__DIRECTIONS FOR THIS TASK__: From the records below, print exactly the lines starting at the one containing "- intros Hm. destruct Hco as (A" and ending at the one containing "unfold pendingFactory. simpl.", ends included, and nothing else.

__AVAILABLE DATA__:
(** C7: in a reachable state, while a compilation for a signature is in
    progress (the signature is in the [making...] map) there is exactly one
    requested compilation for it; a further request for the same signature is
    appended to its array of pending callbacks, requests no compilation and
    calls nothing. The pending callbacks stay pending, in order, through any
    other request and through the completion of any other compilation. When
    the compilation completes, every pending callback is called with the
    compiled function (in the middle tier, with the compiled factory applied
    to the caller's path), the result is cached under the signature and the
    signature is no longer in progress. Stated for the turbo tier and for
    the middle tier. *)
Theorem C7_coalescing st signature making :
  reachable st ->
  (makingDestructureHyperCache st !! signature = Some making ->
   (exists body detail,
      accessorJobsFor signature (batch st) = [AccessorJob body detail signature making])
   /\ (forall path fallback callback,
         selectMode path = Ret TurboMode -> join "|" path = Ret signature ->
         exists st',
           constructDestructureFunction path fallback callback st = Ret st' /\
           pendingHyper st' signature = pendingHyper st signature ++ [callback] /\
           batch st' = batch st /\ requested st' = requested st /\
           called st' = called st)
   /\ (forall st',
         (exists path fallback callback,
            constructDestructureFunction path fallback callback st = Ret st')
         \/ (exists i,
               st' = completeJob i st /\
               forall body detail,
                 batch st !! i <> Some (AccessorJob body detail signature making)) ->
         makingDestructureHyperCache st' !! signature = Some making /\
         pendingHyper st signature `prefix_of` pendingHyper st' signature))
  /\ (forall i body detail,
        batch st !! i = Some (AccessorJob body detail signature making) ->
        let f := mkFn (quicklyExtractValueAtPath body) (Some detail) in
        makingDestructureHyperCache st !! signature = Some making /\
        called (completeJob i st) =
          called st ++ ((fun callback => (callback, f)) <$> pendingHyper st signature) /\
        lruFind signature (makeDestructureHyperCache (completeJob i st)) = Some f /\
        makingDestructureHyperCache (completeJob i st) !! signature = None /\
        requested (completeJob i st) = requested st)
  /\ (makingDestructureCache st !! signature = Some making ->
      (exists params body,
         factoryJobsFor signature (batch st) = [FactoryJob params body signature making])
      /\ (forall path fallback callback,
            selectMode path = Ret MiddleMode ->
            middleSignature fallback (length path) = signature ->
            exists st',
              constructDestructureFunction path fallback callback st = Ret st' /\
              pendingFactory st' signature =
                pendingFactory st signature ++ [(callback, path)] /\
              batch st' = batch st /\ requested st' = requested st /\
              called st' = called st)
      /\ (forall st',
            (exists path fallback callback,
               constructDestructureFunction path fallback callback st = Ret st')
            \/ (exists i,
                  st' = completeJob i st /\
                  forall params body,
                    batch st !! i <> Some (FactoryJob params body signature making)) ->
            makingDestructureCache st' !! signature = Some making /\
            pendingFactory st signature `prefix_of` pendingFactory st' signature))
  /\ (forall i params body,
        batch st !! i = Some (FactoryJob params body signature making) ->
        let factory := mkFactory params body in
        makingDestructureCache st !! signature = Some making /\
        called (completeJob i st) =
          called st ++ ((fun entry => (fst entry,
                                       plainFn (callFactory factory (snd entry))))
                          <$> pendingFactory st signature) /\
        makeDestructureCache (completeJob i st) !! signature = Some factory /\
        makingDestructureCache (completeJob i st) !! signature = None /\
        requested (completeJob i st) = requested st).
Proof.
  intros Hreach. pose proof (reachable_coherent st Hreach) as Hco.
  pose proof (reachable_separated st Hreach) as Hsep.
  split; [|split; [|split]].
  - intros Hm. destruct Hco as (A & _). destruct (A _ _ Hm) as (Hmiss & [l Hl] & Hjobs).
    split; [exact Hjobs|]. split.
    + intros path fallback callback Hmode Hsig.
      unfold constructDestructureFunction. rewrite Hmode. simpl. rewrite Hsig. simpl.
      rewrite (lruGet_miss _ _ Hmiss). simpl. rewrite Hm.
      eexists. split; [reflexivity|]. simpl.
      unfold pendingHyper. simpl. rewrite Hm. simpl.
      rewrite lookup_alter_eq, Hl. auto.
    + intros st' [(path & fallback & callback & Hreq)|(i & -> & Hother)].
      * exact (pending_kept_by_request _ _ _ _ _ _ _ Hsep Hm Hreq).
      * destruct (pending_kept_by_completion i st signature making
                    (reachable_coherent st Hreach) Hm Hother) as [H1 H2].
        split; [exact H1|]. rewrite H2. reflexivity.
  - intros i body detail Hi f.
    destruct (accessorJob_in_progress st i _ _ _ _ Hco Hi) as [Hm _].
    split; [exact Hm|].
    unfold completeJob. rewrite Hi. simpl. unfold done.
    rewrite (called_foldl_invoke (fun cb => cb) (fun _ => f)). simpl.
    unfold pendingHyper. rewrite Hm. simpl.
    split; [reflexivity|]. split; [apply lruFind_set_eq|].
    split; [apply lookup_delete_eq|reflexivity].
  - intros Hm. destruct Hco as (_ & _ & C & _).
    destruct (C _ _ Hm) as (Hmiss & [l Hl] & Hjobs).
    split; [exact Hjobs|]. split.
    + intros path fallback callback Hmode Hsig.
      unfold constructDestructureFunction. rewrite Hmode. simpl. rewrite Hsig.
      rewrite Hmiss, Hm.
      eexists. split; [reflexivity|]. simpl.
      unfold pendingFactory. simpl. rewrite Hm. simpl.
      rewrite lookup_alter_eq, Hl. auto.
    + intros st' [(path & fallback & callback & Hreq)|(i & -> & Hother)].
      * exact (pendingFactory_kept_by_request _ _ _ _ _ _ _ Hsep Hm Hreq).
      * destruct (pendingFactory_kept_by_completion i st signature making
                    (reachable_coherent st Hreach) Hm Hother) as [H1 H2].
        split; [exact H1|]. rewrite H2. reflexivity.
  - intros i params body Hi factory.
    destruct (factoryJob_in_progress st i _ _ _ _ Hco Hi) as [Hm _].
    split; [exact Hm|].
    unfold completeJob. rewrite Hi. simpl. unfold factoryDone.
    rewrite (called_foldl_invoke fst (fun e => plainFn (callFactory factory (snd e)))).
    simpl. unfold pendingFactory. rewrite Hm. simpl.
    split; [reflexivity|]. split; [apply lookup_insert_eq|].
    split; [apply lookup_delete_eq|reflexivity].
Qed.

__ANSWER SECTION__:
  - intros Hm. destruct Hco as (A & _). destruct (A _ _ Hm) as (Hmiss & [l Hl] & Hjobs).
    split; [exact Hjobs|]. split.
    + intros path fallback callback Hmode Hsig.
      unfold constructDestructureFunction. rewrite Hmode. simpl. rewrite Hsig. simpl.
      rewrite (lruGet_miss _ _ Hmiss). simpl. rewrite Hm.
      eexists. split; [reflexivity|]. simpl.
      unfold pendingHyper. simpl. rewrite Hm. simpl.
      rewrite lookup_alter_eq, Hl. auto.
    + intros st' [(path & fallback & callback & Hreq)|(i & -> & Hother)].
      * exact (pending_kept_by_request _ _ _ _ _ _ _ Hsep Hm Hreq).
      * destruct (pending_kept_by_completion i st signature making
                    (reachable_coherent st Hreach) Hm Hother) as [H1 H2].
        split; [exact H1|]. rewrite H2. reflexivity.
  - intros i body detail Hi f.
    destruct (accessorJob_in_progress st i _ _ _ _ Hco Hi) as [Hm _].
    split; [exact Hm|].
    unfold completeJob. rewrite Hi. simpl. unfold done.
    rewrite (called_foldl_invoke (fun cb => cb) (fun _ => f)). simpl.
    unfold pendingHyper. rewrite Hm. simpl.
    split; [reflexivity|]. split; [apply lruFind_set_eq|].
    split; [apply lookup_delete_eq|reflexivity].
  - intros Hm. destruct Hco as (_ & _ & C & _).
    destruct (C _ _ Hm) as (Hmiss & [l Hl] & Hjobs).
    split; [exact Hjobs|]. split.
    + intros path fallback callback Hmode Hsig.
      unfold constructDestructureFunction. rewrite Hmode. simpl. rewrite Hsig.
      rewrite Hmiss, Hm.
      eexists. split; [reflexivity|]. simpl.
      unfold pendingFactory. simpl. rewrite Hm. simpl.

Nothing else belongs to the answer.